Mockingbird was on one of our high school reading lists. When I read it, I remember being surprised that it was on the list. Ours was a small conservative Ohio town, and rape, which figured as a principal element in the plot, wasn’t the sort of subject that usually formed any part of the curriculum. I figured my teacher knew what the book was about, but I couldn’t imagine that the school board did. It was known and touted as a “coming of age story”, which might have made it seem more like a book for adolescents, which indeed it was, if for adults as well. But to me it came as a surprise to find such a book on any reading list that could wend its way into the Wapakoneta City Schools system.
The other thing that surprised me enormously, however, was how a lot of my classmates got that it was also a story that delved deeply into racial inequality, but that they couldn’t seem to see any moral or social equivalency with our own town. Perhaps it was that the book underscored, for us, what we’d had ingrained in our thinking from infancy—namely that the deep South was a hotbed of racial discrimination, a place where African Americans, whom we still called Negroes back then, were segregated from the white community and that this segregation was upheld by local laws that went against every tenet of the Bill of Rights. And that those laws were in turn upheld not only by local law enforcement but also by vigilante justice—which often overlapped.
Jem, Scout and Dill in the 1962 movie version
It was a North-South thing for many. We were the “good Northerners” who had stood with Abe Lincoln, freed the slaves, formed part of the Underground Railroad and saved the Republic, and they were the “bad Southerners” who had committed sedition, precipitated the bloodiest war in our history, and continued, right up to the present, to discriminate against blacks—even though “we” had “whipped the South” during the Civil War, in the name of freedom and justice.

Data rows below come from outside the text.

(* ===== verification/V4State.v ===== *)
(** [rumqttc-v4/src/state.rs]: the operations of the MQTT 3.1.1 session state machine.

    Every operation is a computation in [M (MqttState B) StateError]: it returns a value, a
    [StateError] or a panic (an index out of range, a failed [expect], an integer underflow),
    always with the state it leaves behind, so that what an operation has already changed when
    it fails is part of the model.  [now] is [Instant::now()] at the end of the operation. *)

From S2P Require Import Prelude.
From S2P Require Import Utf8.
From S2P Require Import Primitives.
From S2P Require Import CodecBase.
From S2P Require Import V4Base.
From S2P Require Import V4Acks.
From S2P Require Import V4Publish.
From S2P Require Import V4Subscribe.
From S2P Require Import V4Connect.
From S2P Require Import V4Packet.
From S2P Require Import FixedBitSet.
From S2P Require Import PacketIds.
From S2P Require Import V4SessionTypes.
#[local] Open Scope Z_scope.

Section State.
  Context {B : Type} `{FixedBitSet B}.

Abbreviation State := (MqttState B).
Abbreviation ST := (M State StateError).

Definition push_event (o : Outgoing) : ST unit :=
  mmodify (λ s, set_events (events s ++ [Ev_Outgoing o]) s).

Definition set_last_outgoing_now (now : Instant) : ST unit := mmodify (set_last_outgoing now).

(** ** Construction and tracking capacity *)

Definition new_internal (now : Instant) (max_inflight : u16) (ack_mode : AckMode) : State :=
  let tracking_len := warm_tracking_len max_inflight in
  {| ping := PingState_new; last_incoming := now; last_outgoing := now; last_pkid := 0;
     inflight := 0; max_inflight := max_inflight;
     outgoing_pub := replicate (Z.to_nat tracking_len) None; outgoing_pub_order := [];
     outgoing_pub_notice := replicate (Z.to_nat tracking_len) None;
     outgoing_rel := with_capacity tracking_len; outgoing_rel_order := [];
     outgoing_rel_replay := with_capacity tracking_len; outgoing_rel_replay_order := [];
     outgoing_rel_notice := replicate (Z.to_nat tracking_len) None;
     incoming_puback := with_capacity (u16_MAX + 1);
     incoming_pub := with_capacity (u16_MAX + 1);
     incoming_pubrec := with_capacity (u16_MAX + 1);
     outbound_pkid_in_use := with_capacity full_packet_identifier_len;
     outbound_pkid_count := 0; collision := None; collision_notice := None;
     pending_subscribe := ∅; pending_unsubscribe := ∅; events := []; ack_mode := ack_mode |}.

Definition ensure_outgoing_tracking_capacity (target_len : usize) : ST unit :=
  mmodify (λ s,
    let s := if blen (outgoing_pub s) <? target_len
             then set_outgoing_pub (resize_none (outgoing_pub s) target_len) s else s in
    let s := if blen (outgoing_pub_notice s) <? target_len
             then set_outgoing_pub_notice (resize_none (outgoing_pub_notice s) target_len) s
             else s in
    let s := if blen (outgoing_rel_notice s) <? target_len
             then set_outgoing_rel_notice (resize_none (outgoing_rel_notice s) target_len) s
             else s in
    let s := if bits_len (outgoing_rel s) <? target_len
             then set_outgoing_rel (grow (outgoing_rel s) target_len) s else s in
    if bits_len (outgoing_rel_replay s) <? target_len
    then set_outgoing_rel_replay (grow (outgoing_rel_replay s) target_len) s else s).

Definition outbound_requests_drained (s : State) : bool :=
  (inflight s =? 0)
  && is_none (collision s)
  && is_none (collision_notice s)
  && bool_decide (pending_subscribe s = ∅)
  && bool_decide (pending_unsubscribe s = ∅)
  && forallb is_none (outgoing_pub s)
  && no_entries (outgoing_pub_order s)
  && forallb is_none (outgoing_pub_notice s)
  && forallb is_none (outgoing_rel_notice s)
  && no_ones (outgoing_rel s)
  && no_entries (outgoing_rel_order s)
  && no_ones (outgoing_rel_replay s)
  && no_entries (outgoing_rel_replay_order s)
  && (outbound_pkid_count s =? 0).

Definition maybe_shrink_outgoing_tracking_capacity : ST unit :=
  mmodify (λ s,
    let target_len := warm_tracking_len (max_inflight s) in
    if (blen (outgoing_pub s) <=? target_len) || negb (outbound_requests_drained s) then s
    else
      let n := Z.to_nat target_len in
      let s := set_outgoing_pub (take n (outgoing_pub s)) s in
      let s := set_outgoing_pub_notice (take n (outgoing_pub_notice s)) s in
      let s := set_outgoing_rel_notice (take n (outgoing_rel_notice s)) s in
      let s := set_outgoing_rel (with_capacity target_len) s in
      let s := set_outgoing_rel_order [] s in
      let s := set_outgoing_rel_replay (with_capacity target_len) s in
      let s := set_outgoing_rel_replay_order [] s in
      set_last_pkid 0 s).

(** ** Packet identifiers *)

Definition validate_outgoing_pkid (pkid : u16) : outcome StateError unit :=
  if pkid =? 0 then Err (Unsolicited pkid) else Ok tt.

Definition packet_identifier_in_use (s : State) (pkid : u16) : bool :=
  contains (outbound_pkid_in_use s) pkid.

Definition control_packet_identifier_available (s : State) : bool :=
  outbound_pkid_count s <? u16_MAX.

Definition find_free_outbound_pkid_in_range (s : State) (start end_ : usize) : option u16 :=
  find_free_in_range (outbound_pkid_in_use s) start end_.

Definition next_free_outbound_pkid_after (s : State) (last_pkid : u16) : option u16 :=
  next_free_in (outbound_pkid_in_use s) (control_packet_identifier_available s) last_pkid.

So how was it, then, that we lived in an all-white town? Not even a single token black in the population? Perhaps it was because our town, like so many other small towns in the North, had long fostered a more hypocritical brand of racism than the open segregation practiced in the South at that time. If you asked around, many people in our community would have declared themselves “not racially prejudiced”—they just didn’t want blacks living in our town, or going to our schools, or attending our churches. In fact, there was an unspoken rule that it was crucial that “the sun should never set” on a Negro in our town.
It was well-known, if a tacit truth, that the one in charge of maintaining that rule was our chief of police, who had been chief for as long as just about anybody could recall. And that was one of the reasons why. What was less well known was that the Ku Klux Klan—which many of the more naïve among us thought of as an odious Southern white supremacist vigilante organization—was alive and well in our Ohio town. In fact, it was alive and well in the entire area. When my father was a young boy growing up in nearby Lima, Ohio, the KKK had held one of its most successful public rallies in the country, drawing a crowd of more than a hundred thousand “nice white Northern people” and choking the arteries of the downtown area of the Ohio oil-boom town.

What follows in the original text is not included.